D’un signe, il me permit de m’asseoir mais, sauf un lit où était couchée une très jeune femme, on n’apercevait aucun siège et je m’appuyai contre une caisse, poliment. “Je vous écoute”, dit-il. “A ce moment, l’Elevated surgit au ras des fenêtres et tout se mit autour de nous à vaciller.”

“Monsieur,” lui répondis-je enfin, dès que l’on put s’entendre, “je ne vous cacherai pas que je m’intéresse prodigieusement à vos découvertes et c’est parce qu’il me tarde d’en discuter avec vous que j’ai omis de prendre, avant d’entrer ici, les précautions d’usage.”

˜Je ne reçois que sur rendez-vous,” répliqua-t-il brièvement. “Inscrivez votre nom et votre adresse (il me désigna un mur couvert de notes et de chiffres), je vous convoquerai” et, me tournant le dos, il se remit à sa gymnastique.

Sa lettre ne me parvint que trois semaines plus tard. Elle était rédigée sur une feuille à en-tête de A. Loride and Company. “Je vous préviens, écrivait-il, que je ne suis ni fou, ni mystique, ni philosophe, ni inspiré, ni poète. Je me livre à des recherches positives et mon activité correspond, dans une large mesure, au titre peut-être un peu trop affirmatif que je me suis décerné. Engagé dans une entreprise réelle, la nécessité pratique m’obligeait à lui donner une raison sociale. D’autres s’intitulent bien roi du pétrole ou pharmacien de l ère classe. Quoi qu’il en soit, nos rapports éventuels, permettez-moi de le stipuler, ne pourront être que strictement commerciaux. Je ne désire pas de nouveaux amis, mon excentricité ne regarde que moi et ce n’est pas sans intention précise que j’ai choisi, pour m’y retirer, un lieu où seules votre curiosité et votre extrême indiscrétion devaient vous emmener à me découvrir.” Et il m’assignait un entretien pour un jour suivant.

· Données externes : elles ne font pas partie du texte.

(* ===== verification/Samples.v ===== *)
(** * A concrete environment

    An executable instance of every parameter of the development: the
    reference runtime, a clock that shows the tick, distinct identifiers,
    calls that are all answered, the in-memory store. The witnesses of the
    theorems evaluate in it. *)

From S2P Require Import Prelude GoStrings GoText Domain Matcher Storage MemoryStore Engine.
From stdpp Require Import options.

Definition sample_case : UnicodeCase := {| lower_unicode s := s |}.

Fixpoint unary (n : nat) : string :=
  match n with 0 => "" | S n' => String "I"%char (unary n') end.

Lemma unary_length n : String.length (unary n) = n.
Proof. induction n as [|n IH]; simpl; congruence. Qed.

Definition sample_call (t : nat) : Call := MkCall reference_runtime None (Z.of_nat t + 100) all_executed.

Definition sample_env : Env := {|
  call_at := sample_call;
  ulid_make t := "ULID-" +:+ unary t;
|}.

Lemma sample_ulid_inj : Inj (=) (=) (@ulid_make sample_env).
Proof.
  intros n m Hnm. apply (f_equal String.length) in Hnm.
  cbn [ulid_make sample_env] in Hnm. rewrite !str_length_app, !unary_length in Hnm. lia.
Qed.

Lemma sample_ulids_ok : @ulids_ok sample_env.
Proof.
  split; [apply sample_ulid_inj|]. intros t. change (plain (unary t) = true).
  induction t as [|t IH]; [done|exact IH].
Qed.

#[export] Existing Instance sample_case.
#[export] Existing Instance sample_env.
#[export] Existing Instance exact_semver.

Definition sample_ref : string := "kind:Component/default/web".

Definition sample_component : Component :=
  MkComponent sample_ref "Component" "default" "web" "team-a" "" "" [] ∅.

(** A store with one component and its SBOM. *)
Definition sample_store : Store :=
  (Store_UpsertSBOM (sample_call 0) sample_sbom
    (Store_UpsertComponent (sample_call 0) sample_component New).1).1.

Lemma sample_store_inv : Store_inv sample_store.
Proof. apply Store_UpsertSBOM_inv, Store_UpsertComponent_inv, New_inv. Qed.

Definition sample_world : World Store := MkWorld sample_store [] 0.

Lemma sample_answered (k : nat) :
  @answered Store _ _ Store_StorageLaws (@call_at sample_env k).
Proof. done. Qed.

Lemma sample_sboms id b : sboms sample_store !! id = Some b → b = sample_sbom ∧ id = "SBOM1".
Proof. simpl. intros [[<- <-]|[_ ?]]%lookup_insert_Some; [done|]. by rewrite lookup_empty in *. Qed.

Je fis le chemin mas l’Elevated. A plusieurs reprises déjà, depuis notre première entrevue, j’avais tenté l’expérience de passer devant ses fenêtres, espérant le surprendre en quelque posture significative mais, du compartiment, s’il eût suffi de se pencher à peine pour frapper à sa vitre, on ne distinguait rien qui permit de soupçonner sa présence.

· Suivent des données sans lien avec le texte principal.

Lemma matchLoop_spec ioc eco pkgs seen out :
  NoDup out → (∀ r, r ∈ out ↔ r ∈ seen) →
  NoDup (matchLoop ioc eco pkgs seen out) ∧
  ∀ r, r ∈ matchLoop ioc eco pkgs seen out ↔ r ∈ out ∨
    ∃ row, row ∈ pkgs ∧ SBOMPackageRef_ComponentRef row = r ∧
      Match_Matched (Evaluate ioc (synthetic eco (SBOMPackageRef_Package row))) = true.
Proof.
  revert seen out. induction pkgs as [|row pkgs IH]; intros seen out Hnd Hseen; simpl.
  { split; [done|]. set_solver. }
  case_bool_decide as Hin.
  { destruct (IH seen out Hnd Hseen) as [? Hout]. split; [done|]. intros r. rewrite Hout.
    apply Hseen in Hin. setoid_rewrite elem_of_cons. naive_solver. }
  destruct (Match_Matched (Evaluate ioc _)) eqn:Hm; simpl.
  - destruct (IH ({[SBOMPackageRef_ComponentRef row]} ∪ seen)
      (out ++ [SBOMPackageRef_ComponentRef row])) as [? Hout]; [|set_solver|].
    { apply NoDup_app. split_and!; [done| |apply NoDup_singleton].
      intros x Hx ->%list_elem_of_singleton. by apply Hin, Hseen. }
    split; [done|]. intros r. rewrite Hout, elem_of_app, list_elem_of_singleton.
    setoid_rewrite elem_of_cons. naive_solver.
  - destruct (IH seen out Hnd Hseen) as [? Hout]. split; [done|]. intros r. rewrite Hout.
    setoid_rewrite elem_of_cons. split; [naive_solver|].
    intros [?|(row' & [->|?] & ? & ?)]; [by left|congruence|]. right. eauto.
Qed.

(** The key of a package-keyed anomaly is its reference, cut at the colon. *)
Lemma anomaly_key_cut eco name :
  byte_in ":"%char eco = false → eco ≠ "" → name ≠ "" →
  let ref := eco +:+ ":" +:+ name in
  let idx := Index ref ":" in
  bool_decide (idx ≤ 0)%Z || bool_decide (idx = Z.of_nat (String.length ref) - 1)%Z = false ∧
  str_take (Z.to_nat idx) ref = eco ∧ str_drop (S (Z.to_nat idx)) ref = name.
Proof.
  intros Hc He Hn. simpl. unfold Index.
  change (eco +:+ ":" +:+ name) with (eco +:+ String ":"%char name).
  rewrite index_byte_app by done. rewrite Nat2Z.id, str_length_app.
  assert (String.length eco ≠ 0) by (by destruct eco).
  assert (String.length name ≠ 0) by (by destruct name).
  split_and!; [|apply str_take_app|apply str_drop_sep].
  rewrite !bool_decide_false; [done|cbn [String.length]; lia|lia].
Qed.

#[local] Arguments str_drop : simpl never.
#[local] Arguments str_take : simpl never.

Lemma iocLookupKey_hit ioc b p :
  sbom_wf b → ioc_keyed ioc → p ∈ SBOM_Packages b →
  ecosystem_compatible ioc b → package_hit ioc p →
  iocLookupKey ioc = Some (SBOM_Ecosystem b, PackageVersion_Name p).
Proof.
  intros (Hne & Hcolon & Hpkgs) Hkeyed Hp Hcompat Hhit.
  pose proof (Hpkgs p Hp) as Heco. unfold iocLookupKey.
  assert (IoC_Kind ioc ≠ IoCKindPublisherAnomaly → SBOM_Ecosystem b = IoC_Ecosystem ioc) as Hsame.
  { intros ?. unfold ioc_keyed in Hkeyed. rewrite bool_decide_false in Hkeyed by done.
    by destruct Hcompat as [?|[?|?]]. }
  destruct Hhit as [t Hk Ht Hn|t c v Hk Ht Hc Hn|body Hk Hb Hr Href]; rewrite Hk in *; simpl.
  - rewrite Ht, Hn, Hsame by done. done.
  - rewrite Ht, Hn, Hsame by done. done.
  - assert (PackageVersion_Name p ≠ "") as Hname.
    { intros Hn. unfold ioc_keyed in Hkeyed. rewrite bool_decide_true in Hkeyed by done.
      apply (Hkeyed body (SBOM_Ecosystem b) Hb Hcolon). by rewrite <- Href, Heco, Hn. }
    rewrite Hb, <- Href, Heco.
    destruct (anomaly_key_cut (SBOM_Ecosystem b) (PackageVersion_Name p)) as (-> & -> & ->); done.
Qed.

Lemma iocLookupKey_ecosystem ioc eco name :
  iocLookupKey ioc = Some (eco, name) → IoC_Kind ioc ≠ IoCKindPublisherAnomaly →
  eco = IoC_Ecosystem ioc.
Proof. unfold iocLookupKey. repeat case_match; intros; simplify_eq; go_bool; done. Qed.
End matching.

(** What the bulk lookup finds for [ref]: a package row under the IoC's
    key on which the IoC fires. *)
Definition bulk_hit `{Semver} (v : View) (ioc : IoC) (ref : string) : Prop :=
  ∃ eco name id b p, iocLookupKey ioc = Some (eco, name) ∧ v_sboms v !! id = Some b ∧
    SBOM_ComponentRef b = ref ∧ SBOM_Ecosystem b = eco ∧ p ∈ SBOM_Packages b ∧
    PackageVersion_Name p = name ∧ Match_Matched (Evaluate ioc (synthetic eco p)) = true.

Section directions.
Context `{Semver}.

Lemma Evaluate_synthetic ioc b p :
  Match_Matched (Evaluate ioc (synthetic (SBOM_Ecosystem b) p)) = true ↔
  ecosystem_compatible ioc b ∧ package_hit ioc p.
Proof.
  rewrite Evaluate_Matched. simpl. setoid_rewrite list_elem_of_singleton.
  unfold ecosystem_compatible. simpl. naive_solver.
Qed.

(** The bulk lookup never invents a component ... *)
Lemma bulk_hit_sound v ioc ref : bulk_hit v ioc ref → affected v ioc ref.
Proof.
  intros (eco & name & id & b & p & _ & Hb & Href & <- & Hp & _ & Hm).
  exists id, b. split_and!; [done..|]. apply Evaluate_synthetic in Hm as [Hc Hh].
  apply Evaluate_Matched. eauto.
Qed.

(** ... and misses none when the IoC names its ecosystem and the SBOMs are
    well-formed. *)
Lemma bulk_hit_complete v ioc ref :
  sboms_wf v → ioc_keyed ioc → affected v ioc ref → bulk_hit v ioc ref.
Proof.
  intros Hwf Hk (id & b & Hb & Href & (Hc & p & Hp & Hh)%Evaluate_Matched).
  exists (SBOM_Ecosystem b), (PackageVersion_Name p), id, b, p.
  split_and!; try done.
  - apply iocLookupKey_hit; eauto.
  - by apply Evaluate_synthetic.
Qed.

Lemma elem_of_sbom_rows eco name (bs : list SBOM) row :
  row ∈ (bs ≫= sbom_rows eco name) ↔
  ∃ b, b ∈ bs ∧ SBOM_Ecosystem b = eco ∧ SBOMPackageRef_ComponentRef row = SBOM_ComponentRef b ∧
    SBOMPackageRef_Package row ∈ SBOM_Packages b ∧
    PackageVersion_Name (SBOMPackageRef_Package row) = name.
Proof.
  rewrite list_elem_of_bind. unfold sbom_rows. split.
  - intros (b & Hrow & Hb). case_bool_decide as He; [|by apply not_elem_of_nil in Hrow].
    apply list_elem_of_fmap in Hrow as (p & -> & [Hn Hp]%list_elem_of_filter). eauto 10.
  - intros (b & Hb & He & Href & Hp & Hn). exists b. split; [|done].
    rewrite bool_decide_true by done. apply list_elem_of_fmap.
    exists (SBOMPackageRef_Package row). split; [destruct row; simpl in *; congruence|].
    by apply list_elem_of_filter.
Qed.

(** The rows of the bulk lookup under the IoC's key, matched and
    de-duplicated, are the bulk hits. *)
Lemma matchPackages_spec ioc eco name pkgs v ref :
  iocLookupKey ioc = Some (eco, name) →
  pkgs ≡ₚ (values (v_sboms v) ≫= sbom_rows eco name) →
  ref ∈ matchPackagesAgainstIoC ioc eco pkgs ↔ bulk_hit v ioc ref.
Proof.
  intros Hkey Hpkgs. unfold matchPackagesAgainstIoC.
  destruct (matchLoop_spec ioc eco pkgs ∅ []) as [_ Hout]; [constructor|set_solver|].
  rewrite Hout. split.
  - intros [?%not_elem_of_nil|(row & Hrow & <- & Hm)]; [done|].
    rewrite Hpkgs in Hrow. apply elem_of_sbom_rows in Hrow as (b & Hb & He & Hr & Hp & Hn).
    apply elem_of_values in Hb as [id Hid].
    exists eco, name, id, b, (SBOMPackageRef_Package row). by split_and!.
  - intros (eco' & name' & id & b & p & Hk & Hid & Hr & He & Hp & Hn & Hm).
    rewrite Hkey in Hk. simplify_eq. right.
    exists (MkSBOMPackageRef (SBOM_ComponentRef b) p). split_and!; [|done..].
    rewrite Hpkgs. apply elem_of_sbom_rows. exists b. split_and!; try done.
    apply elem_of_values. eauto.
Qed.

(** [retroLoop] keeps one pair per matching IoC id, in order. *)
Lemma retroLoop_spec sbom iocs pairs ids :
  (∀ id, id ∈ ids ↔ MkMatchPair id (SBOM_ComponentRef sbom) ∈ pairs) →
  NoDup pairs →
  let '(pairs', ids') := retroLoop sbom iocs pairs ids in
  NoDup pairs' ∧
  (∀ id, id ∈ ids' ↔ MkMatchPair id (SBOM_ComponentRef sbom) ∈ pairs') ∧
  (∀ p, p ∈ pairs' ↔ p ∈ pairs ∨
     ∃ ioc, ioc ∈ iocs ∧ Match_Matched (Evaluate ioc sbom) = true ∧
       p = MkMatchPair (IoC_ID ioc) (SBOM_ComponentRef sbom)).
Proof.
  revert pairs ids. induction iocs as [|ioc iocs IH]; intros pairs ids Hids Hnd; simpl.
  { split_and!; [done..|]. set_solver. }
  destruct (Match_Matched (Evaluate ioc sbom)) eqn:Hm; simpl; [case_bool_decide as Hin|].
  - specialize (IH pairs ids Hids Hnd). destruct (retroLoop sbom iocs pairs ids).
    destruct IH as (? & ? & Hp). split_and!; [done..|]. intros p. rewrite Hp.
    apply Hids in Hin. setoid_rewrite elem_of_cons. naive_solver.
  - specialize (IH (pairs ++ [MkMatchPair (IoC_ID ioc) (SBOM_ComponentRef sbom)])
      ({[IoC_ID ioc]} ∪ ids)). destruct (retroLoop sbom iocs _ _).
    destruct IH as (? & ? & Hp).
    + intros id. rewrite elem_of_union, elem_of_singleton, elem_of_app, list_elem_of_singleton, Hids.
      split; [naive_solver|]. intros [?|[= ->]]; auto.
    + apply NoDup_app. split_and!; [done| |apply NoDup_singleton].
      intros x Hx ->%list_elem_of_singleton. by apply Hin, Hids.
    + split_and!; [done..|]. intros p. rewrite Hp, elem_of_app, list_elem_of_singleton.
      setoid_rewrite elem_of_cons. naive_solver.
  - specialize (IH pairs ids Hids Hnd). destruct (retroLoop sbom iocs pairs ids).
    destruct IH as (? & ? & Hp). split_and!; [done..|]. intros p. rewrite Hp.
    setoid_rewrite elem_of_cons. split; [naive_solver|].
    intros [?|(ioc' & [->|?] & ? & ?)]; [by left|congruence|]. right. eauto.
Qed.
End directions.

(** ** The IoC that is stored matches as the one submitted *)

Section same_target.
Context `{Semver}.

Lemma same_target_hit i j p : same_target i j → package_hit i p → package_hit j p.
Proof.
  intros [Hid Hk He Hv Hr Ha] [t Hkind Ht Hn Hver|t c v Hkind Ht Hc Hn Hver Hchk|body Hkind Hb Hne Href].
  - apply (hit_version _ _ t); congruence.
  - apply (hit_range _ _ t c v); congruence.
  - rewrite Hb in Ha. destruct (IoC_AnomalyBody j) as [b|] eqn:Hj; [|done]. simpl in Ha.
    injection Ha as Ha. apply (hit_anomaly _ _ b); congruence.
Qed.

Lemma same_target_sym i j : same_target i j → same_target j i.
Proof. intros []. by split. Qed.

Lemma same_target_matched i j b :
  same_target i j → Match_Matched (Evaluate i b) = true → Match_Matched (Evaluate j b) = true.
Proof.
  intros Hs. rewrite !Evaluate_Matched. intros (Hc & p & Hp & Hh). split.
  - unfold ecosystem_compatible in *. by rewrite <- (st_ecosystem _ _ Hs).
  - exists p. split; [done|]. by eapply same_target_hit.
Qed.

Lemma same_target_affected v i j ref : same_target i j → affected v i ref → affected v j ref.
Proof. intros Hs (id & b & ? & ? & ?). exists id, b. split_and!; [done..|]. by eapply same_target_matched. Qed.

Lemma same_target_keyed i j : same_target i j → ioc_keyed i → ioc_keyed j.
Proof.
  intros [Hid Hk He Hv Hr Ha]. unfold ioc_keyed. rewrite Hk, He. case_bool_decide; [|done].
  intros Hi body eco Hb Heco. rewrite Hb in Ha. destruct (IoC_AnomalyBody i) as [b|] eqn:Hj; [|done].
  simpl in Ha. injection Ha as <-. by apply Hi.
Qed.
End same_target.

(** The backend takes the key of the bulk lookup. *)
Definition key_accepted `{Keeping} (ioc : IoC) : Prop :=
  ∀ eco name, iocLookupKey ioc = Some (eco, name) → accepts_text eco ∧ accepts_text name.

Lemma str_cut_index s c :
  (0 ≤ Index s (String c ""))%Z →
  s = str_take (Z.to_nat (Index s (String c ""))) s +:+ String c (str_drop (S (Z.to_nat (Index s (String c "")))) s).
Proof.
  unfold Index. destruct (index s (String c "")) as [i|] eqn:Hi; [|lia]. intros _.
  rewrite Nat2Z.id. apply index_Some_app in Hi. simpl String.length in Hi.
  rewrite Nat.add_1_r in Hi. symmetry. exact Hi.
Qed.

Lemma stored_key_accepted `{KeepingLaws} ioc : accepts_ioc ioc → storable_ioc ioc → key_accepted ioc.
Proof.
  intros Ha Hs eco name. pose proof (accepts_target _ Ha Hs) as [He Ht]%Forall_cons.
  unfold target_texts in Ht. rewrite !Forall_app in Ht. destruct Ht as (Hv & Hr & Hb).
  unfold iocLookupKey. repeat case_bool_decide; try done.
  - destruct (IoC_PackageVersion ioc); [|done]. intros [= <- <-]. simpl in Hv.
    by apply Forall_cons in Hv as [? _].
  - destruct (IoC_PackageRange ioc); [|done]. intros [= <- <-]. simpl in Hr.
    by apply Forall_cons in Hr as [? _].
  - destruct (IoC_AnomalyBody ioc) as [b|]; [|done]. simpl in Hb. apply Forall_cons in Hb as [Hb _].
    destruct (bool_decide _ || bool_decide _) eqn:Hidx; [done|]. go_bool. intros [= <- <-].
    apply accepts_cut. pose proof (str_cut_index (IoCBodyAnomaly_PackageRef b) ":"%char ltac:(lia)) as Hcut.
    rewrite Hcut in Hb. exact Hb.
Qed.

Section match_effects.
Context {St : Type} `{Env, UnicodeCase, !Storage St, !StorageLaws St, Semver}.
Implicit Types w : World St.

(** Matching only reads. *)
Definition only_reads (w w' : World St) : Prop :=
  w_store w' = w_store w ∧ w_events w' = w_events w ∧ w_tick w ≤ w_tick w'.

Il me reçut avec l’impassibilité que j’avais observée précédemment. Il n’était ni réticent, ni chaleureux. C’est armé d’une bonne grâce un peu lointaine qu’il se présentait à ce tête-à-tête dont, visiblement, il n’attendait mais aussi ne redoutait rien. Vêtu non sans recherche, il me guida courtoisement à travers un remarquable désordre de machines, d’établis, de poutres, d’horloges, de coffres-forts, jusqu’au lit qui n’était pas occupé.

“Vous avez beaucoup de matériel,” lui dis je pour amorcer la conversation. “Tout ce que vous voyez dans cette pièce, ou mieux dans ce magasin, y a été laissé par de précédents locataires,” répondit-il. “Vous n’y verrez donc pas grande chose qui m’appartienne, mais je préfère ces instruments de hasard. La diversité de leur nature m’interdit de me borner à un seul mode de réflexions et, dans ce laboratoire dont j’inventorie systématiquement et, bien entendu, à contresens les ressources, mon imagination s’expose moins à marquer le pas.”

“Mais le temps?” demandai-je.

“J’y venais puisque j’ai mis au point ma théorie grâce à la réunion toute providentielle devant moi de ces trois horloges dont une fonctionne avec exactitude, une autre irrégulièrement et la dernière pas du tout. De même, cette bascule m’a conduit à réviser mes vues sur le isotopes et je dois à cette essoreuse électrique des révélations inattendues sur la suspension pyrrhonienne.” Mais, rencontrant mon regard, il ajouta vivement: “Surtout ne me prenez pas pour une espèce de penseur. Je ne vise qu’à relier des notions éparses, je ramasse les miettes des grandes idées. Je hais les abstractions. Toutes ces machines, pour la plupart déficientes, me ramènent sans cesse aux détails, aux vérifications fragmentaires et m’astreignent à un bricolage mental d’une heureuse incohérence. Elles imposent à mon interrogation sa forme concrète tandis que leur caractère éminemment fictif me retient de céder, comme le font les physiciens et comme l’ont fait, malheureusement, tant d’alchimistes, au souci mortel du résultat. J’apprends ici à tirer inutilement parti du tout. Ainsi, le passage inéluctable de l’Elevated assume pour moi une fonction aussi fondamentale que le cycle des marées. Il exprime avec autant de perfection le piétinement humain mais, en outre, il a l’immense avantage de maintenir l’organisme dans un état d’exaspération latente. Le flux et le reflux ne nous incitent jamais qu’à nous résigner, alors que l’Elevated nous pousse directement à la révolte contre ce qu’on persiste à nous présenter comme notre condition.”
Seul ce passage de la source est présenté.